(Source records)

(** [Number.isInteger] holds of the doubles that stand for an integer. *)
Lemma isIntegerSF_spec (x : spec_float) :
  isIntegerSF x = true ↔ ∃ q (n : Z), SF2Q x = Some q ∧ (q == inject_Z n)%Q.
Proof.
  destruct x as [s|s| |s m e].
  - split; [|done]. intros _. by exists 0%Q, 0%Z.
  - split; [done|]. by intros (q & n & [=] & _).
  - split; [done|]. by intros (q & n & [=] & _).
  - unfold isIntegerSF. destruct (Z.leb_spec 0 e) as [He|He].
    + rewrite SF2Q_finite_nonneg by done. split; [|done]. intros _.
      eexists _, _. split; [done|]. reflexivity.
    + rewrite SF2Q_finite_neg by done. simpl orb. rewrite Z.eqb_eq.
      assert (Hpos : (0 < 2 ^ (- e))%Z) by (apply Z.pow_pos_nonneg; lia).
      split.
      * intros Hmod. eexists _, (cond_Zopp s (Zpos m / 2 ^ (- e)))%Z.
        split; [done|]. unfold Qeq. simpl. rewrite pos_pow2 by lia.
        apply Z.div_exact in Hmod; [|lia].
        destruct s; simpl; lia.
      * intros (q & n & [= <-] & Hq). unfold Qeq in Hq. simpl in Hq.
        rewrite pos_pow2 in Hq by lia.
        assert (Zpos m = cond_Zopp s n * 2 ^ (- e))%Z as ->
          by (destruct s; simpl in *; lia).
        by apply Z.mod_mul, Z.neq_sym, Z.lt_neq.
Qed.

Lemma Prim2SF_infinity (x : number) :
  Prim2SF x = S754_infinity false ↔ x = infinity.
Proof.
  split; [|by intros ->]. intros Hx. by apply Prim2SF_inj.
Qed.

Lemma num_ge_one_spec (x : number) :
  num_ge x 1 = true ↔ x = infinity ∨ ∃ q, valueOf x = Some q ∧ (1 <= q)%Q.
Proof.
  unfold num_ge, valueOf. rewrite FloatAxioms.leb_spec, <- Prim2SF_infinity.
  change (Prim2SF 1) with SFone. apply SFleb_one_spec, Prim2SF_valid.
Qed.

Lemma num_ge_zero_spec (x : number) :
  num_ge x 0 = true ↔ x = infinity ∨ ∃ q, valueOf x = Some q ∧ (0 <= q)%Q.
Proof.
  unfold num_ge, valueOf. rewrite FloatAxioms.leb_spec, <- Prim2SF_infinity.
  change (Prim2SF 0) with (S754_zero false). apply SFleb_zero_spec.
Qed.

Lemma isInteger_spec (x : number) :
  isInteger x = true ↔ ∃ q (n : Z), valueOf x = Some q ∧ (q == inject_Z n)%Q.
Proof. apply isIntegerSF_spec. Qed.

Lemma SFeqb_refl_iff (x : spec_float) : SFeqb x x = true ↔ x ≠ S754_nan.
Proof.
  unfold SFeqb, SFcompare. destruct x as [s|s| |s m e]; try by destruct s.
  - done.
  - rewrite Z.compare_refl.
    change (Pos.compare_cont Eq m m) with (Pos.compare m m).
    rewrite Pos.compare_refl. by destruct s.
Qed.

Lemma is_nan_spec (x : number) : is_nan x = false ↔ Prim2SF x ≠ S754_nan.
Proof.
  unfold is_nan. rewrite FloatAxioms.eqb_spec.
  pose proof (SFeqb_refl_iff (Prim2SF x)) as Hrefl.
  destruct (SFeqb (Prim2SF x) (Prim2SF x)); simpl; split; try done.
  - intros _. by apply Hrefl.
  - intros Hx. by apply Hrefl in Hx.
Qed.

Lemma is_finite_spec (x : number) : is_finite x = true ↔ is_Some (valueOf x).
Proof.
  unfold is_finite, is_infinity, valueOf.
  destruct (is_nan x) eqn:Hnan.
  - simpl. split; [done|]. intros [q Hq].
    assert (Prim2SF x ≠ S754_nan) as Hx by (intros E; by rewrite E in Hq).
    apply is_nan_spec in Hx. congruence.
  - apply is_nan_spec in Hnan. simpl. rewrite FloatAxioms.eqb_spec, FloatAxioms.abs_spec.
    change (Prim2SF infinity) with (S754_infinity false).
    destruct (Prim2SF x) as [s|s| |s m e]; simpl.
    + split; [|done]. intros _. by eexists.
    + split; [done|]. by intros [? [=]].
    + by destruct Hnan.
    + split; [|done]. intros _. by eexists.
Qed.

(** A number above 0 is not [=== 0]. *)
Lemma num_eq_positive (q : number) : (0 <? q)%float = true → num_eq q 0 = false.
Proof.
  unfold num_eq. rewrite FloatAxioms.ltb_spec, FloatAxioms.eqb_spec.
  change (Prim2SF 0) with (S754_zero false).
  unfold SFltb, SFeqb, SFcompare.
  destruct (Prim2SF q) as [s|s| |s m e]; try done; by destruct s.
Qed.

(** Comparison of a positive double with a positive integer of exponent 0. *)
Lemma SFleb_finite_cmp (m k : positive) (e : Z) :
  SFleb (S754_finite false m e) (S754_finite false k 0) = true ↔
    (e < 0)%Z ∨ (e = 0 ∧ Zpos m ≤ Zpos k)%Z.
Proof.
  unfold SFleb, SFcompare.
  destruct (Z.compare_spec e 0) as [He|He|He].
  - pose proof (Pos.compare_spec m k) as Hc.
    unfold Pos.compare in Hc.
    destruct Hc as [Hm|Hm|Hm].
    + split; [intros _|reflexivity]. right. split; [exact He|].
      rewrite Hm. apply Z.le_refl.
    + split; [intros _|reflexivity]. right. split; [exact He|].
      apply Z.lt_le_incl. apply Pos2Z.pos_lt_pos. exact Hm.
    + split; [intros H; discriminate H|]. intros [H|[_ H]].
      * exfalso. rewrite He in H. revert H. apply Z.lt_irrefl.
      * exfalso. apply (Pos.lt_irrefl m). eapply Pos.le_lt_trans; [|exact Hm].
        apply Pos2Z.pos_le_pos in H || exact H.
  - split; [intros _; left; exact He | reflexivity].
  - split; [intros H; discriminate H|]. intros [H|[H _]].
    + exfalso. apply (Z.lt_irrefl e). by etrans.
    + rewrite H in He. exfalso. revert He. apply Z.lt_irrefl.
Qed.

Lemma Qle_inject_make (n k : Z) (d : positive) :
  (Qmake n d <= inject_Z k)%Q ↔ (n ≤ k * Zpos d)%Z.
Proof. unfold Qle, inject_Z, Qnum, Qden. by rewrite Z.mul_1_r. Qed.

Lemma Qle_inject_inject (n k : Z) : (inject_Z n <= inject_Z k)%Q ↔ (n ≤ k)%Z.
Proof. unfold Qle, inject_Z, Qnum, Qden. by rewrite !Z.mul_1_r. Qed.

(** [|x| <= k] for a double [x >= 0] whose significand lies below [2 * P],
    and is at least [P] when the exponent is positive, with [k = 2 * P - 1]. *)
Lemma SFleb_bound_spec (P : Z) (k : positive) (x : spec_float) (q : Q) :
  (0 < P)%Z → Zpos k = (2 * P - 1)%Z →
  (∀ s m e, x = S754_finite s m e →
     (Zpos m < 2 * P)%Z ∧ ((0 < e)%Z → (P ≤ Zpos m)%Z)) →
  SF2Q x = Some q → (0 <= q)%Q →
  SFleb (SFabs x) (S754_finite false k 0) = true ↔ (q <= inject_Z (Zpos k))%Q.
Proof.
  intros HP Hk Hvalid Hq Hpos. destruct x as [s|s| |s m e].
  - injection Hq as <-. split; [intros _|reflexivity].
    change 0%Q with (inject_Z 0). apply Qle_inject_inject. discriminate.
  - discriminate Hq.
  - discriminate Hq.
  - destruct s.
    { apply negative_lt_zero in Hq. exfalso. apply (Qlt_irrefl 0).
      by apply Qle_lt_trans with q. }
    destruct (Hvalid _ _ _ eq_refl) as [Hhi Hlo].
    change (SFabs (S754_finite false m e)) with (S754_finite false m e).
    rewrite SFleb_finite_cmp.
    assert (Hm : (Zpos m ≤ Zpos k)%Z) by lia.
    destruct (Z.compare_spec e 0) as [He|He|He].
    + subst e. rewrite SF2Q_finite_nonneg in Hq by reflexivity. injection Hq as <-.
      rewrite Qle_inject_inject. change (cond_Zopp false (Zpos m)) with (Zpos m).
      rewrite Z.pow_0_r, Z.mul_1_r. split; [done|]. intros _. by right.
    + rewrite SF2Q_finite_neg in Hq by done. injection Hq as <-.
      rewrite Qle_inject_make. change (cond_Zopp false (Zpos m)) with (Zpos m).
      split; [|intros _; by left]. intros _.
      apply Z.le_trans with (Zpos k * 1)%Z.
      * by rewrite Z.mul_1_r.
      * apply Z.mul_le_mono_nonneg_l; [discriminate|]. apply Pos2Z.pos_le_pos, Pos.le_1_l.
    + rewrite SF2Q_finite_nonneg in Hq by (by apply Z.lt_le_incl). injection Hq as <-.
      rewrite Qle_inject_inject. change (cond_Zopp false (Zpos m)) with (Zpos m).
      split.
      * intros [H|[H _]]; exfalso; lia.
      * intros Hle. exfalso.
        assert (2 ^ 1 ≤ 2 ^ e)%Z as Hpow.
        { apply Z.pow_le_mono_r; [reflexivity|]. by apply Z.le_succ_l in He. }
        change (2 ^ 1)%Z with 2%Z in Hpow.
        specialize (Hlo He). nia.
Qed.

Lemma SFmaxSafe_eq : Zpos 9007199254740991 = (2 * 2 ^ 52 - 1)%Z.
Proof. vm_compute. reflexivity. Qed.

Lemma pow2_53 : (2 ^ 53 = 2 * 2 ^ 52)%Z.
Proof. vm_compute. reflexivity. Qed.

(** [|x| <= Number.MAX_SAFE_INTEGER] for a double that is zero or positive. *)
Lemma SFleb_maxSafe_spec (x : spec_float) (q : Q) :
  valid_binary x = true → SF2Q x = Some q → (0 <= q)%Q →
  SFleb (SFabs x) SFmaxSafe = true ↔ (q <= inject_Z 9007199254740991)%Q.
Proof.
  intros Hvalid Hq Hpos.
  apply (SFleb_bound_spec (2 ^ 52) 9007199254740991 x q); try assumption.
  - apply Z.pow_pos_nonneg; [reflexivity|discriminate].
  - exact SFmaxSafe_eq.
  - intros s m e ->. apply valid_binary_bounds in Hvalid as (He & Hhi & Hlo).
    rewrite <- pow2_53. split; [exact Hhi|].
    intros H. apply Hlo. apply Z.lt_trans with 0%Z; [reflexivity|exact H].
Qed.

(** ** Validation *)

Lemma valueOf_not_nan (x : number) (q : Q) : valueOf x = Some q → is_nan x = false.
Proof.
  intros Hq. apply is_nan_spec. unfold valueOf in Hq. intros E. by rewrite E in Hq.
Qed.

Lemma Prim2SF_maxSafe : Prim2SF MAX_SAFE_INTEGER = SFmaxSafe.
Proof. reflexivity. Qed.

(** [|x| <= Number.MAX_SAFE_INTEGER], for a number that is zero or positive. *)
Lemma abs_le_maxSafe_spec (x : number) (q : Q) :
  valueOf x = Some q → (0 <= q)%Q →
  (abs x <=? MAX_SAFE_INTEGER)%float = true ↔ (q <= inject_Z 9007199254740991)%Q.
Proof.
  intros Hq Hpos.
  rewrite FloatAxioms.leb_spec, FloatAxioms.abs_spec, Prim2SF_maxSafe.
  apply SFleb_maxSafe_spec; [apply Prim2SF_valid|exact Hq|exact Hpos].
Qed.

Section Validation.
Context {zod : ZodVersion}.

Lemma z_int_accepts_isInteger (x : number) :
  z_int_accepts x = true → isInteger x = true.
Proof.
  unfold z_int_accepts, isSafeInteger. destruct zod; [done|].
  by intros [? _]%andb_prop.
Qed.

Lemma z_string_min_spec (v : option json) :
  is_Some (z_string_min 1 v) ↔ isNonEmptyString v.
Proof.
  unfold z_string_min, isNonEmptyString. split.
  - destruct v as [[| | |s| |]|]; try by intros [? [=]].
    destruct s as [|c s]; simpl; [by intros [? [=]]|]. intros _. by eexists.
  - intros (s & -> & Hs). destruct s as [|c s]; [done|]. by eexists.
Qed.

Lemma z_number_int_min_inv (kf x : number) (v : option json) :
  z_number_int_min kf v = Some x →
  v = Some (JNumber x) ∧ z_number_accepts x = true ∧ z_int_accepts x = true ∧
  num_ge x kf = true.
Proof.
  unfold z_number_int_min. destruct v as [[| |y| | |]|]; try done.
  destruct (z_number_accepts y) eqn:Ha; [|done].
  destruct (z_int_accepts y) eqn:Hi; [|done].
  destruct (num_ge y kf) eqn:Hk; [|done]. simpl. by intros [= <-].
Qed.

Lemma z_number_min_inv (kf x : number) (v : option json) :
  z_number_min kf v = Some x →
  v = Some (JNumber x) ∧ z_number_accepts x = true ∧ num_ge x kf = true.
Proof.
  unfold z_number_min. destruct v as [[| |y| | |]|]; try done.
  destruct (z_number_accepts y) eqn:Ha; [|done].
  destruct (num_ge y kf) eqn:Hk; [|done]. simpl. by intros [= <-].
Qed.

Section Bound.
(** A bound [kf] of a schema, and the integer [k] it stands for. *)
Variables (kf : number) (k : Z).
Hypothesis Hk : (0 ≤ k)%Z.
Hypothesis num_ge_spec : ∀ x,
  num_ge x kf = true ↔
    x = infinity ∨ ∃ q, valueOf x = Some q ∧ (inject_Z k <= q)%Q.

Lemma z_number_int_min_value (v : option json) :
  is_Some (z_number_int_min kf v) → isIntegerAtLeast k v.
Proof.
  intros [x (-> & _ & Hint & Hge)%z_number_int_min_inv].
  apply z_int_accepts_isInteger, isInteger_spec in Hint as (q & n & Hq & Hn).
  apply num_ge_spec in Hge as [->|(q' & Hq' & Hle)]; [done|].
  rewrite Hq in Hq'. injection Hq' as <-.
  exists n. split; [|by exists x, q].
  apply Qle_inject_inject. by rewrite <- Hn.
Qed.

Lemma z_number_min_value (v : option json) :
  is_Some (z_number_min kf v) → isNumberAtLeast k v.
Proof.
  intros [x (-> & _ & Hge)%z_number_min_inv].
  exists x. split; [done|]. by apply num_ge_spec.
Qed.

Lemma z_number_int_min_spec (v : option json) :
  is_Some (z_number_int_min kf v) ↔ acceptedInteger k v.
Proof.
  split.
  - intros Hsome. pose proof (z_number_int_min_value v Hsome) as (n & Hn & x & q & -> & Hq & Hqn).
    destruct Hsome as [y (E & _ & Hint & _)%z_number_int_min_inv].
    injection E as <-.
    unfold acceptedInteger. unfold z_int_accepts, isSafeInteger in Hint.
    destruct zod; [by exists n; split; [|exists x, q]|].
    apply andb_prop in Hint as [_ Hsafe].
    assert (Hpos : (0 <= q)%Q).
    { rewrite Hqn. change 0%Q with (inject_Z 0). apply Qle_inject_inject. by etrans. }
    apply (abs_le_maxSafe_spec x q Hq Hpos) in Hsafe.
    exists n. split; [|by exists x, q]. split; [done|].
    apply Qle_inject_inject. by rewrite <- Hqn.
  - assert (Hint : ∀ n x q, (k ≤ n)%Z → valueOf x = Some q → (q == inject_Z n)%Q →
        isInteger x = true ∧ num_ge x kf = true ∧ (0 <= q)%Q).
    { intros n x q Hn Hq Hqn. split_and!.
      - apply isInteger_spec. by exists q, n.
      - apply num_ge_spec. right. exists q. split; [done|].
        rewrite Hqn. by apply Qle_inject_inject.
      - rewrite Hqn. change 0%Q with (inject_Z 0). apply Qle_inject_inject. by etrans. }
    unfold acceptedInteger, z_number_int_min, z_number_accepts, z_int_accepts,
      isSafeInteger.
    destruct zod.
    + intros (n & Hn & x & q & -> & Hq & Hqn).
      destruct (Hint n x q Hn Hq Hqn) as (-> & -> & _).
      rewrite (valueOf_not_nan x q Hq). by eexists.
    + intros (n & [Hn Hmax] & x & q & -> & Hq & Hqn).
      destruct (Hint n x q Hn Hq Hqn) as (-> & -> & Hpos).
      assert (is_finite x = true) as -> by (apply is_finite_spec; by eexists).
      assert ((abs x <=? MAX_SAFE_INTEGER)%float = true) as ->; [|by eexists].
      apply (abs_le_maxSafe_spec x q Hq Hpos). rewrite Hqn. by apply Qle_inject_inject.
Qed.

Lemma z_number_min_spec (v : option json) :
  num_ge infinity kf = true →
  is_Some (z_number_min kf v) ↔ acceptedNumber k v.
Proof.
  intros Hinf. split.
  - intros Hsome. pose proof (z_number_min_value v Hsome) as (x & -> & Hx).
    destruct Hsome as [y (E & Hacc & _)%z_number_min_inv]. injection E as <-.
    unfold acceptedNumber. unfold z_number_accepts in Hacc.
    destruct zod; [by exists x|].
    apply is_finite_spec in Hacc as [q Hq].
    destruct Hx as [->|(q' & Hq' & Hle)]; [done|].
    rewrite Hq in Hq'. injection Hq' as <-. by exists x, q.
  - unfold acceptedNumber, z_number_min, z_number_accepts. destruct zod.
    + intros (x & -> & Hx).
      assert (num_ge x kf = true) as -> by (by apply num_ge_spec).
      destruct Hx as [->|(q & Hq & _)]; [by eexists|].
      rewrite (valueOf_not_nan x q Hq). by eexists.
    + intros (x & q & -> & Hq & Hle).
      assert (num_ge x kf = true) as -> by (apply num_ge_spec; eauto).
      assert (is_finite x = true) as -> by (apply is_finite_spec; by eexists).
      by eexists.
Qed.
End Bound.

**Exercise goal:** Check each line above for the string "Hvalid" and return those that contain it.

**Finished exercise:**
  intros HP Hk Hvalid Hq Hpos. destruct x as [s|s| |s m e].
    destruct (Hvalid _ _ _ eq_refl) as [Hhi Hlo].
  intros Hvalid Hq Hpos.
  - intros s m e ->. apply valid_binary_bounds in Hvalid as (He & Hhi & Hlo).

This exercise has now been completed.